The task: Stop after the line containing "as (F1 & F2"; retype every line of the data before it exactly, starting from the first.

Records for the task:
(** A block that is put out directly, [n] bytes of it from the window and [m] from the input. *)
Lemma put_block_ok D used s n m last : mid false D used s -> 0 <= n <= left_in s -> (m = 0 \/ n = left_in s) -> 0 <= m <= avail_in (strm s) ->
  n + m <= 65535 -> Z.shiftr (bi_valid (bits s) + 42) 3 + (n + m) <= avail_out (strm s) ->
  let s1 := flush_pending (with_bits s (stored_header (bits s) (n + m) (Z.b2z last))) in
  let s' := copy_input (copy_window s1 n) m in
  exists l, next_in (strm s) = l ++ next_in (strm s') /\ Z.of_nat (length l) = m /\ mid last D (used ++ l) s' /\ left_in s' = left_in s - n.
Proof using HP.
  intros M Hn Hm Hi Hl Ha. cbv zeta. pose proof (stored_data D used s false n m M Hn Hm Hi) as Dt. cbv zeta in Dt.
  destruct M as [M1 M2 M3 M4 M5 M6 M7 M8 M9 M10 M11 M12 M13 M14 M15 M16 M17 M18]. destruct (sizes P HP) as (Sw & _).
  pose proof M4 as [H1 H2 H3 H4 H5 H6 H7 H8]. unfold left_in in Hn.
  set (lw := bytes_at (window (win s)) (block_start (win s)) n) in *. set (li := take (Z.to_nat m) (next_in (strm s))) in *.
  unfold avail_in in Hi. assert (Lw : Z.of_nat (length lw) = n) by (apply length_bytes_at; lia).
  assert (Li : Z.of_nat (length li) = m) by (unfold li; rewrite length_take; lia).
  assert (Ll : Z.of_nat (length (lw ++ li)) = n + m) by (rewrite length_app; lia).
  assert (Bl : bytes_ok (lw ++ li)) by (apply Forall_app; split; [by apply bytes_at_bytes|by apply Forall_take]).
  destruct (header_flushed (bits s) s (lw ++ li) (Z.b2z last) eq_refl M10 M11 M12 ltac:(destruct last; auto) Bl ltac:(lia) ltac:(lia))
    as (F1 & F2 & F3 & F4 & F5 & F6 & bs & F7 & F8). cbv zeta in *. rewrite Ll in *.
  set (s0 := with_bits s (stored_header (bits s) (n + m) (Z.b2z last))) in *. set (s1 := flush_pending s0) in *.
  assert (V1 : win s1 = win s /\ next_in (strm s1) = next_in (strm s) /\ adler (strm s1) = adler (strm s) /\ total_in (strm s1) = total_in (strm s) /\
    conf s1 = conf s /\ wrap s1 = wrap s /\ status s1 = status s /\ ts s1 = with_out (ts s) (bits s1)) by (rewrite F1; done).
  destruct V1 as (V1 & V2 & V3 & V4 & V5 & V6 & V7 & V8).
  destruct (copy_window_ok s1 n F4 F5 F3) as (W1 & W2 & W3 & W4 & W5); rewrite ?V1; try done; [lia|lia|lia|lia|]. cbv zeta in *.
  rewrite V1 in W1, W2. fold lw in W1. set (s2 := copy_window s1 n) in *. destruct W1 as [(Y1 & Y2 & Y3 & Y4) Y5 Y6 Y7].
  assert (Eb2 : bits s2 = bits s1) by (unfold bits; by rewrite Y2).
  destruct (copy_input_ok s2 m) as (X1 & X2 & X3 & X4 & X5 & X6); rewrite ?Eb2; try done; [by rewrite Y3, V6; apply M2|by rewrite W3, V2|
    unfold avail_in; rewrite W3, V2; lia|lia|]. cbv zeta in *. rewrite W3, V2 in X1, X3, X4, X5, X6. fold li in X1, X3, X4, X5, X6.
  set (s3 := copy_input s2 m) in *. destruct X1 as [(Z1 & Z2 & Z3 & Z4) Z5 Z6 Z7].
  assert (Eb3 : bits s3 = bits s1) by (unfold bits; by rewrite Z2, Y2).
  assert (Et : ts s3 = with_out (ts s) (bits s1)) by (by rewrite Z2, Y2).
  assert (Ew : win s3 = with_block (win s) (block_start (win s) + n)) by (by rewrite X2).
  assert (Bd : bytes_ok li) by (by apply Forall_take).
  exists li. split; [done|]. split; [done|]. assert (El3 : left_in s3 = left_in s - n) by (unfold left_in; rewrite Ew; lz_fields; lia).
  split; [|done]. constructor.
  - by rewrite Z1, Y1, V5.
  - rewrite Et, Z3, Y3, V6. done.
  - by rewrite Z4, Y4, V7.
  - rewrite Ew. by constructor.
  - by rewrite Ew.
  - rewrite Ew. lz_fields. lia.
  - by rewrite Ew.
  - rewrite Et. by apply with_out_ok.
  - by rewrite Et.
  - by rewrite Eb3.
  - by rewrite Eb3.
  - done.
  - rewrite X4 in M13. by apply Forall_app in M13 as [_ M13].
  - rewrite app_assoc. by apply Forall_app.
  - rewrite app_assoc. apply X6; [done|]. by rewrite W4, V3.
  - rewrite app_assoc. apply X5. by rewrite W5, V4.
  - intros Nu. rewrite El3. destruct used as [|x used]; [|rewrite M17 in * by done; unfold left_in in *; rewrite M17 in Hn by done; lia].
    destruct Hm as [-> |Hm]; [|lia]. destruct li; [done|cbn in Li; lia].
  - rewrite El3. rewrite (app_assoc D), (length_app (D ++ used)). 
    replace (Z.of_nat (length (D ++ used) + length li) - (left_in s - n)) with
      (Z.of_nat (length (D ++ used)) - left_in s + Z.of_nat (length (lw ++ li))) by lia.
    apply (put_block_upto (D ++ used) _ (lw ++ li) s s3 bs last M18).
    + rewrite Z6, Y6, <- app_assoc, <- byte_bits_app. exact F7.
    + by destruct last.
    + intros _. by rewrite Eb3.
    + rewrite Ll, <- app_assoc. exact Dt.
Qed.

Exercise output:
(** A block that is put out directly, [n] bytes of it from the window and [m] from the input. *)
Lemma put_block_ok D used s n m last : mid false D used s -> 0 <= n <= left_in s -> (m = 0 \/ n = left_in s) -> 0 <= m <= avail_in (strm s) ->
  n + m <= 65535 -> Z.shiftr (bi_valid (bits s) + 42) 3 + (n + m) <= avail_out (strm s) ->
  let s1 := flush_pending (with_bits s (stored_header (bits s) (n + m) (Z.b2z last))) in
  let s' := copy_input (copy_window s1 n) m in
  exists l, next_in (strm s) = l ++ next_in (strm s') /\ Z.of_nat (length l) = m /\ mid last D (used ++ l) s' /\ left_in s' = left_in s - n.
Proof using HP.
  intros M Hn Hm Hi Hl Ha. cbv zeta. pose proof (stored_data D used s false n m M Hn Hm Hi) as Dt. cbv zeta in Dt.
  destruct M as [M1 M2 M3 M4 M5 M6 M7 M8 M9 M10 M11 M12 M13 M14 M15 M16 M17 M18]. destruct (sizes P HP) as (Sw & _).
  pose proof M4 as [H1 H2 H3 H4 H5 H6 H7 H8]. unfold left_in in Hn.
  set (lw := bytes_at (window (win s)) (block_start (win s)) n) in *. set (li := take (Z.to_nat m) (next_in (strm s))) in *.
  unfold avail_in in Hi. assert (Lw : Z.of_nat (length lw) = n) by (apply length_bytes_at; lia).
  assert (Li : Z.of_nat (length li) = m) by (unfold li; rewrite length_take; lia).
  assert (Ll : Z.of_nat (length (lw ++ li)) = n + m) by (rewrite length_app; lia).
  assert (Bl : bytes_ok (lw ++ li)) by (apply Forall_app; split; [by apply bytes_at_bytes|by apply Forall_take]).
  destruct (header_flushed (bits s) s (lw ++ li) (Z.b2z last) eq_refl M10 M11 M12 ltac:(destruct last; auto) Bl ltac:(lia) ltac:(lia))
    as (F1 & F2 & F3 & F4 & F5 & F6 & bs & F7 & F8). cbv zeta in *. rewrite Ll in *.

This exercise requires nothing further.